Я уже две почты пропустил, не писал тебе; чуть было и третьей не перепустил; а возвратясь из Ханга-Бабы, выдержал порядочный пароксизм лихорадки; боялся, чтобы не продлилась, но теперь, слава богу, ничего: как с гуся вода. Я извиняю себя еще и тем, что письмо мое все равно дожидало бы тебя на почте, пока ты возвратился из Уфы. Напиши мне подробнее, добрый мой друже, о бедном нашем Сове: как и чем он живет и что он делает? Напиши все: меня глубоко трогает этот страдалец. Что делает Турно и где он?

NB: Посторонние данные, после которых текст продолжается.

(** [latestMetric[key]] *)
Definition latest (dt : option HealthData) (key : string) : option JsValue :=
  match latestMetric dt with
  | Some m => field m key
  | None => None
  end.

(** [v || text] for a field read. *)
Definition or_text (v : option JsValue) (text : string) : JsValue :=
  match v with
  | Some x => if js_truthy v then x else JsString text
  | None => JsString text
  end.

Definition uiBP (dt : option HealthData) : string :=
  if js_truthy (latest dt "Systolic BP") && js_truthy (latest dt "Diastolic BP")
  then to_text (latest dt "Systolic BP") +:+ "/" +:+ to_text (latest dt "Diastolic BP")
  else "120/80".

Definition uiSugar (dt : option HealthData) : JsValue :=
  or_text (latest dt "Blood Sugar") "95".

Definition uiHeartRate (dt : option HealthData) : JsValue :=
  or_text (latest dt "Heart Rate") "76".

(** [data?.profile?.f]: any missing link reads [undefined]. *)
Definition profile_field (f : HealthProfile -> option string)
    (dt : option HealthData) : option string :=
  match dt with
  | Some d =>
      match profile d with
      | Some pr => f pr
      | None => None
      end
  | None => None
  end.

Definition uiWeight (dt : option HealthData) : string :=
  or_else (profile_field weight dt) "78 kg".

Definition uiAge (dt : option HealthData) : string :=
  or_else (profile_field age dt) "32 yrs".

Definition uiBloodGrp (dt : option HealthData) : string :=
  or_else (profile_field blood_group dt) "O+".

(** ** 14. The gradients the series are filled with *)

(** [<linearGradient key={`grad-${idx}`} id={`color${idx}`}>] with its
    two stops of one colour. *)
Record Gradient : Type := mkGradient {
  gradient_key : string;
  gradient_id : string;
  stopColor : option string
}.

Definition gradient (idx : nat) (metric : string) : Gradient :=
  {| gradient_key := "grad-" +:+ pretty idx;
     gradient_id := "color" +:+ pretty idx;
     stopColor := color_at idx |}.

Definition gradients (keys : option (list string)) : list Gradient :=
  match keys with
  | None => []
  | Some ks => imap gradient ks
  end.

(** ** 15. The address of the analysis *)

(** [import.meta.env.VITE_API_URL || "http://localhost:8000"] *)
Definition API_BASE_URL (VITE_API_URL : option string) : string :=
  or_else VITE_API_URL "http://localhost:8000".

(** [`${API_BASE_URL}/analyze_health/${patientId}`] *)
Definition analyze_url (VITE_API_URL : option string) (id : string) : string :=
  API_BASE_URL VITE_API_URL +:+ "/analyze_health/" +:+ id.

(** ** 16. Leaving the page and coming back *)

(** The store lives outside the component; the [useState] cells start
    afresh when the page is mounted again. *)
Definition remount (p : Page) : Page :=
  {| store := store p; patientId := None; isDownloading := false;
     console := console p; alerts := alerts p; saved := saved p |}.

Section Navigation.
Variable getTime : string -> option Z.

(** The sessions reached by the events of the page and by navigation;
    fetches in flight outlive the component that started them. *)
Inductive visited : Session -> Prop :=
  | visited_init : visited initial_session
  | visited_step s ev s' : visited s -> step getTime s ev s' -> visited s'
  | visited_remount s :
      visited s ->
      visited {| page := remount (page s); in_flight := in_flight s |}.

End Navigation.






(** ** 17. The legacy [HealthInsightsCard] *)

Module Card.

(** The three [useState] cells; [loading] starts [true]. *)
Record CardState : Type := mkCard {
  data : option HealthData;
  loading : bool;
  error : option string
}.

Definition initial : CardState :=
  {| data := None; loading := true; error := None |}.

Definition C (A : Type) : Type := CardState -> Completion A * CardState.

#[global] Instance C_ret : MRet C := fun A a st => (Normal a, st).

#[global] Instance C_bind : MBind C := fun A B f m st =>
  match m st with
  | (Normal a, st') => f a st'
  | (Throw e, st') => (Throw e, st')
  end.

Definition throw {A : Type} (e : Exn) : C A := fun st => (Throw e, st).

Definition await {A : Type} (q : Settled A) : C A :=
  match q with
  | Fulfilled a => mret a
  | Rejected e => throw e
  end.

Definition try_catch_finally (body : C unit) (handler : Exn -> C unit)
    (cleanup : C unit) : C unit := fun st =>
  let '(c, st1) :=
    match body st with
    | (Normal a, st') => (Normal a, st')
    | (Throw e, st') => handler e st'
    end in
  match cleanup st1 with
  | (Normal _, st2) => (c, st2)
  | (Throw e, st2) => (Throw e, st2)
  end.

Definition setData (d : option HealthData) : C unit := fun st =>
  (Normal tt, {| data := d; loading := loading st; error := error st |}).

Definition setLoading (b : bool) : C unit := fun st =>
  (Normal tt, {| data := data st; loading := b; error := error st |}).

Definition setError (e : option string) : C unit := fun st =>
  (Normal tt, {| data := data st; loading := loading st; error := e |}).

(** [m.systolic_bp != null || m.heart_rate != null || m.blood_sugar != null] *)
Definition is_valid_metric (m : MetricData) : bool :=
  not_nullish (field m "systolic_bp")
  || not_nullish (field m "heart_rate")
  || not_nullish (field m "blood_sugar").

Section Fetch.
Variable getTime : string -> option Z.

Definition validMetrics (d : HealthData) : list MetricData :=
  Array_sort (by_date getTime) (List.filter is_valid_metric (metrics d)).

(** The [catch] block also calls [console.error], which leaves the
    card's three cells alone. *)
Definition fetchData (reply : Settled Response) : C unit :=
  setLoading true ;;
  setError None ;;
  try_catch_finally
    (response ← await reply;
     if negb (ok response) then throw (Error "Failed to fetch health insights")
     else
       result ← await (json response);
       if negb (success result) then
         throw (Error (or_else (detail result) "Unknown error"))
       else
         d ← match result_data result with
             | Some d => mret d
             | None => throw (Error "Cannot read properties of undefined (reading 'metrics')")
             end;
         setData (Some (with_metrics d (validMetrics d))))
    (fun err =>
       setError (Some (or_else (Some (message err)) "Could not load health insights.")))
    (setLoading false).

(** The effect: [if (patientId) fetchData()]. *)
Definition mount (patientId : string) (reply : Settled Response) : C unit :=
  if truthy (Some patientId) then fetchData reply else mret tt.

End Fetch.

(** What the card returns, by its early [return]s. *)
Inductive View : Type :=
  | Spinner
  | Failure (msg : string)
  | NotEnoughData
  | Trajectory (d : HealthData).

Definition render (st : CardState) : View :=
  if loading st then Spinner
  else match error st with
       | Some (String c r) => Failure (String c r)
       | Some EmptyString | None =>
           match data st with
           | None => NotEnoughData
           | Some d =>
               match metrics d with
               | [] => NotEnoughData
               | _ :: _ => Trajectory d
               end
           end
       end.

End Card.

(** [{ ...d, available_metrics: keys }] *)
Definition with_keys (d : HealthData) (keys : option (list string)) : HealthData :=
  {| summary := summary d;
     profile := profile d;
     available_metrics := keys;
     metrics := metrics d;
     tips := tips d |}.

Письмо вдохновенного Сигизмунда я с наслаждением прочитал. Настоящий поэт! Не отвечаю ему теперь, потому что надеюсь вскоре с ним увидеться в Ак-Мечети{741}; а надеюсь я потому, что ты мне пишешь, не хочу ли я туда? Хочу, куда угодно хочу! Потому что я начинаю одуревать в этом безотрадно однообразном прозябании. Прошу тебя, Карла и всех добрых людей, кто может помочь мне хотя единым словом. В Ак-Мечети хотя я не предвижу для себя слишком отрадной перспективы, но по крайней мере не буду видеть этих голых серых скал, которые мне до того опротивели, что я рад спрятаться от них — но увы! — куда спрятаться?